= Uganda Rural Fund =

Non-governmental organization in Uganda

Uganda Rural Fund logo

Uganda Rural Fund (URF) is a grassroots non-governmental organization working in Southwestern Uganda, primarily in the Masaka and Rakai Districts. URF states that its mission is to “to empower orphans, impoverished youth, and women to fight poverty in Uganda’s rural communities, through the creation of educational and sustainable development opportunities.” URF attempts to give community members the tools and resources to better their own lives and the lives of those around them.

==History==
Uganda Rural Fund began in 2005, when John Mary Lugemwa, OSB, Peter Francis Luswata, and Rev. Mike Lillpopp discussed setting up an organization to help rural Ugandans, They brainstormed ways to help,. With the support of contacts across the globe, they created the organization. The organization began with two branches, one in Uganda and one in the United States. It briefly expanded to a third branch in Canada.,

URF's initial project was to build a school on land donated by the Waliggo family, in the small village of Molubere, near Kyetume village, in the Masaka District. From its groundbreaking in January 2006 to its opening on May 26, 2008, Hope Integrated Academy relied volunteers both in Uganda and throughout the world., Volunteers fundraised, worked to install wells and a water purifying system, improved the electric system, and helped in numerous other ways. URF created drafts for future extensions to the campus.
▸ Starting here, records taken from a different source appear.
(* ===== verification/BFCSafety.v ===== *)
(** * What clients of the BFC allocator can rely on

    [reachable] are the states of an allocator that a client leads to which keeps
    its contract: it frees only pointers it was given and has not freed.  For each
    such state the theorems state the refinement of the abstract allocator, the
    absence of faults, the separation of the memory given out, the statistics, the
    coalescing of free memory and the calls of visitors; and the two ways in which
    the code leaves these bounds: the backpedalling loop that cannot end, and
    requests so large that their rounding wraps. *)
From S2P Require Import Prelude BFCAllocator BFCHeap BFCRuns.

Open Scope Z_scope.

(** ** Executions *)

Inductive heap_steps : list (Op * Z) → Heap → Z → Prop :=
  | heap_steps_nil : heap_steps [] [] 1
  | heap_steps_snoc tr H id op r H' id' :
      heap_steps tr H id → heap_step H id op r H' id' → heap_steps (tr ++ [(op, r)]) H' id'.

Section Reachable.
Context {S : Type} `{!SubAllocator S, !SubAllocatorLaws S}.
Implicit Types a : BFCAllocator S.

(** The states after the operations [tr] with their results; [live] are the
    pointers in use.  Fewer than [2 ^ 63] allocations have been made. *)
Inductive reachable (fuel : nat) (a0 : BFCAllocator S) : BFCAllocator S → list (Z * Z) → list (Op * Z) → Prop :=
  | reach_start : reachable fuel a0 a0 [] []
  | reach_step a live tr op r a' :
      reachable fuel a0 a live tr → allowed live op → next_allocation_id_ (pool a) < 2 ^ 63 - 1 →
      run_op fuel op a = inr (r, a') → reachable fuel a0 a' (live_after op r live) (tr ++ [(op, r)]).

(** A new allocator, on a sub-allocator that has given nothing out. *)
Definition initial (total_memory : Z) (a0 : BFCAllocator S) : Prop :=
  ∃ s growth, new_BFCAllocator s total_memory growth = inr a0 ∧ owned s = [].

Lemma bin_checks_pass : forallb bin_checks (seq 0 kNumBins) = true.
Proof. by vm_compute. Qed.

Lemma new_bins_ok : bins_ok ((λ b, mkBin (BinNumToSize b) []) <$> seq 0 kNumBins) [].
Proof.
  split; [by rewrite length_fmap, length_seq|]. intros i Hi. exists (mkBin (BinNumToSize i) []), [].
  rewrite list_lookup_fmap, lookup_seq_lt by done. split_and!; try done. constructor.
Qed.

Lemma initial_client total a0 : 0 <= total < 2 ^ 39 → initial total a0 → Client a0 [] [].
Proof.
  intros Ht (s&growth&Hnew&Ho). unfold new_BFCAllocator, new_Pool in Hnew. rewrite bin_checks_pass in Hnew.
  set (curr := if growth then RoundedBytes (Z.min total 1048576) else RoundedBytes total) in *.
  assert (Hcurr : (256 | curr) ∧ 0 <= curr <= total + 256 ∧ (0 < total → 0 < curr)).
  { subst curr. destruct growth.
    - destruct (RoundedBytes_spec (Z.min total 1048576)) as [? ?]; [lia|]. split; [done|]. lia.
    - destruct (RoundedBytes_spec total) as [? ?]; [lia|]. split; [done|]. lia. }
  injection Hnew as <-. constructor; cbn [pool in_use_blocks spots mbind list_bind region_visitors_ visits]; try done.
  - exists [], []. split; [|done].
    constructor; cbn; [|constructor|lia|done|lia|apply Hcurr|lia|unfold curr_bound; lia|by rewrite Ho].
    constructor; cbn; [constructor | apply SSorted_nil | constructor | done | done | apply new_bins_ok].
  - constructor.
  - cbn. lia.
Qed.

(** A query at a block finds its chunk. *)
Lemma query_block {A} st G fl (f : Chunk → A) p b :
  rep st G fl → (p, b) ∈ spots (heap_of G) →
  ∃ c prev nxt, chunk_of_ptr f p st = inr (f c, st) ∧ chunk_is c prev p b nxt.
Proof.
  intros Hr Hp. rewrite spots_cells in Hp. apply list_elem_of_fmap in Hp as (x&Hpx&Hx).
  destruct (cells_split _ _ Hx) as (G1&base&l1&l2&G2&->&Hxe). destruct x as [[h a] c].
  unfold cell_h, cell_b, cell_a in *. cbn [fst snd] in *. injection Hpx as -> <-. injection Hxe as ->.
  destruct (focus_chunk _ _ _ _ _ _ _ _ _ Hr) as (c&Hc&Hi). exists c, (last_handle None l1), (hd_handle l2 None).
  split; [|done]. unfold chunk_of_ptr. step by (get_handle_block _ _ _ _ _ _ _ _ _ Hr). by step by (chunk_run _ _ _ Hc).
Qed.

Lemma ordered_pair (C : list Cell) x y :
  StronglySorted before C → x ∈ C → y ∈ C → x = y ∨ before x y ∨ before y x.
Proof.
  intros Hs Hx Hy. induction Hs as [|z C _ IH Hz]; [by apply not_elem_of_nil in Hx|].
  rewrite Forall_forall in Hz.
  apply elem_of_cons in Hx as [-> | Hx]; apply elem_of_cons in Hy as [-> | Hy]; auto.
Qed.

(** Different blocks do not overlap. *)
Lemma spots_disjoint st G fl p b q c :
  rep st G fl → (p, b) ∈ spots (heap_of G) → (q, c) ∈ spots (heap_of G) → p ≠ q →
  p + b_size b <= q ∨ q + b_size c <= p.
Proof.
  intros Hr Hp Hq Hne. rewrite spots_cells in Hp, Hq.
  apply list_elem_of_fmap in Hp as (x&[= -> ->]&Hx). apply list_elem_of_fmap in Hq as (y&[= -> ->]&Hy).
  destruct (ordered_pair _ _ _ (ordered_rep _ _ _ Hr) Hx Hy) as [-> | [H | H]]; [done | by left | by right].
Qed.

(** A live pointer, its block and its owner. *)
Lemma live_block a H live p n :
  Client a H live → (p, n) ∈ live →
  ∃ s i, (p, mkBlock s (Used i n)) ∈ in_use_blocks H ∧ (p, mkBlock s (Used i n)) ∈ spots H ∧ 0 < n <= s.
Proof.
  intros Hc Hp. rewrite (cl_live _ _ _ Hc) in Hp. apply list_elem_of_fmap in Hp as ([q [s o]]&Heq&Hx).
  pose proof (cl_req _ _ _ Hc) as Hreq. rewrite Forall_forall in Hreq. specialize (Hreq _ Hx).
  pose proof Hx as Hx'. apply list_elem_of_filter in Hx' as [Hu Hs]. unfold is_used in Hu. cbn in Hu.
  destruct o as [| |i req]; [by destruct Hu..|]. injection Heq as -> ->. by exists s, i.
Qed.

Lemma live_nodup a H live : Client a H live → NoDup (live.*1).
Proof.
  intros Hc. destruct (cl_inv _ _ _ Hc) as (G&fl&Hi&<-). rewrite (cl_live _ _ _ Hc), <-list_fmap_compose.
  eapply sublist_NoDup; [exact (spots_nodup _ _ _ (inv_rep _ _ _ Hi))|]. apply (fmap_sublist fst), sublist_filter.
Qed.

Context (fuel : nat) (total : Z) (a0 : BFCAllocator S).
Context (Hfuel : (backpedal_fuel <= fuel)%nat) (Htotal : 0 <= total < 2 ^ 39) (Hinit : initial total a0).

(** A reachable state represents a heap that the abstract allocator reaches by
    the same operations with the same results. *)
Lemma reachable_client a live tr :
  reachable fuel a0 a live tr → ∃ H, heap_steps tr H (next_allocation_id_ (pool a)) ∧ Client a H live.
Proof.
  induction 1 as [|a live tr op r a' Hreach (H&Hsteps&Hc) Hal Hid Hrun].
  - exists []. split; [|by eapply initial_client]. destruct Hinit as (s&growth&Hnew&_).
    unfold new_BFCAllocator, new_Pool in Hnew. rewrite bin_checks_pass in Hnew. injection Hnew as <-. constructor.
  - pose proof (run_op_ok _ _ _ _ _ Hc Hal Hid Hfuel) as Hok. rewrite Hrun in Hok.
    destruct Hok as (H'&Hstep&Hc'). exists H'. split; [by econstructor | done].
Qed.

(** C14: The allocator refines best fit with coalescing.  After any sequence of
    operations of a client that keeps its contract, the state of the allocator
    represents a heap of blocks, and the abstract allocator - which takes the
    smallest idle block that fits, grows by a region that fits or returns null,
    and joins neighbouring idle blocks when one is freed - reaches that heap by the
    same operations with the same results. *)
Theorem bfc_refines a live tr :
  reachable fuel a0 a live tr →
  ∃ H G fl, heap_steps tr H (next_allocation_id_ (pool a)) ∧ rep (pool a) G fl ∧ calm G ∧ heap_of G = H.
Proof using Hfuel Htotal Hinit SubAllocatorLaws0.
  intros Hreach. destruct (reachable_client _ _ _ Hreach) as (H&Hsteps&Hc).
  destruct (cl_inv _ _ _ Hc) as (G&fl&Hi&HG). exists H, G, fl. split_and!; [done | apply Hi | apply Hi | done].
Qed.

(** No check of the allocator fails and no array is left, whatever a client
    does that keeps its contract; the only way for an operation not to return is a
    request of at most 2304 bytes for which the first backpedalling starts. *)
Theorem bfc_progress a live tr op e :
  reachable fuel a0 a live tr → allowed live op → next_allocation_id_ (pool a) < 2 ^ 63 - 1 →
  run_op fuel op a = inl e →
  e = NoFuel ∧ started_backpedal_ a = false ∧ ∃ n, op = OAlloc n ∧ n <= 2304.
Proof using Hfuel Htotal Hinit SubAllocatorLaws0.
  intros Hreach Hal Hid Hrun. destruct (reachable_client _ _ _ Hreach) as (H&_&Hc).
  pose proof (run_op_ok _ _ _ _ _ Hc Hal Hid Hfuel) as Hok. by rewrite Hrun in Hok.
Qed.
As the construction of Hope Academy continued, URF branched out to other projects regarding education, community development, and health,. Volunteers provided support for the projects., URF also sought to partner with compatible organizations, such as Engineers Without Borders, Architecture for Humanity, and Uganda Cares.,

URF attempted to find sustainable methods and on-going solutions to community needs. Following this aim, URF changed paradigms in 2011 to let the communities served, rather than people associated with URF, identify needs and to have URF play a supporting role,

==Branches==

===Uganda===
URF-Uganda, which is a registered community-based organization (CBO), serves as the home base for URF and is responsible for most of the on-the-ground aspects of the organization. This branch is the most directly involved in all of URF's activities.

The Kampala Chapter is a group of "young professionals and university students" who support URF's mission, both directly and indirectly.

===United States===
URF-USA is a registered 501(c)(3) organization. It was incorporated in the state of Massachusetts in 2005, but has groups all over the United States. The functions of this branch are of a more supportive nature. This branch helps raise awareness, raises funding, and coordinates volunteers.

===Canada===
URF-Canada no longer exists., It also took a supporting role to URF-Uganda.

==Projects==

===Education===
URF's initial project, Hope Integrated Academy is a secondary school and vocational school,. Students receive instruction in accordance with the guidelines set out by Uganda's Ministry of Education (see education in Uganda for more information). These classes are supplemented with extra life-skill and business-skill courses.
Hope Integrated Academy was intended to serve orphans, especially those whose parents had died from the complications of AIDS, as well as youth who could not afford to attend school., Some students pay tuition fees and others’ costs are covered by sponsors.

URF provides other educational services. Hope Integrated Academy offers an after school program with both instructional and recreational activities., URF holds adult literacy classes and computer classes.,

The school houses a small library and a computing center., Although much of these resources are geared towards the students attending Hope, they are also open to the public.,

===Community development===
URF has several community development projects. These projects include a number of youth clubs and programs, Women's groups, and Men's groups. The organization puts on various workshops. It also provides such things as village banking services and microfinance.

URF has also assisted Nazareth Children's home, a nearby orphanage, and provided support services to child-headed families—families in which older children care for younger siblings after the parents have died.

URF sponsors a number of agricultural programs that promote sustainability. Most of them function similarly to Heifer International in that individuals and families are provided with an animal or bit of seeds and are then expected to pass on some of the offspring or resulting seeds to other community members.

During the March 2010 mudslides in Uganda, URF helped provide emergency supplies. Some of the orphans collected food door-to-door. This type of disaster care was relatively new to Ugandan culture.

With the new Community Participatory Development Model, URF encouraged local villagers to identify and prioritize needs.,

===Health services projects===
As possible, URF provides health services to the community. Services include health education, direct care, and transportation to a hospital, URF, in partnership with Uganda Cares, has offered "free HIV testing and counseling". URF worked to reduce the threat of Malaria. For example, part of the reason for building a new dormitory at Nazareth Children's home was that the existing building did not keep out mosquitoes, which contributed to the spread of Malaria. The organization also distributed mosquito nets.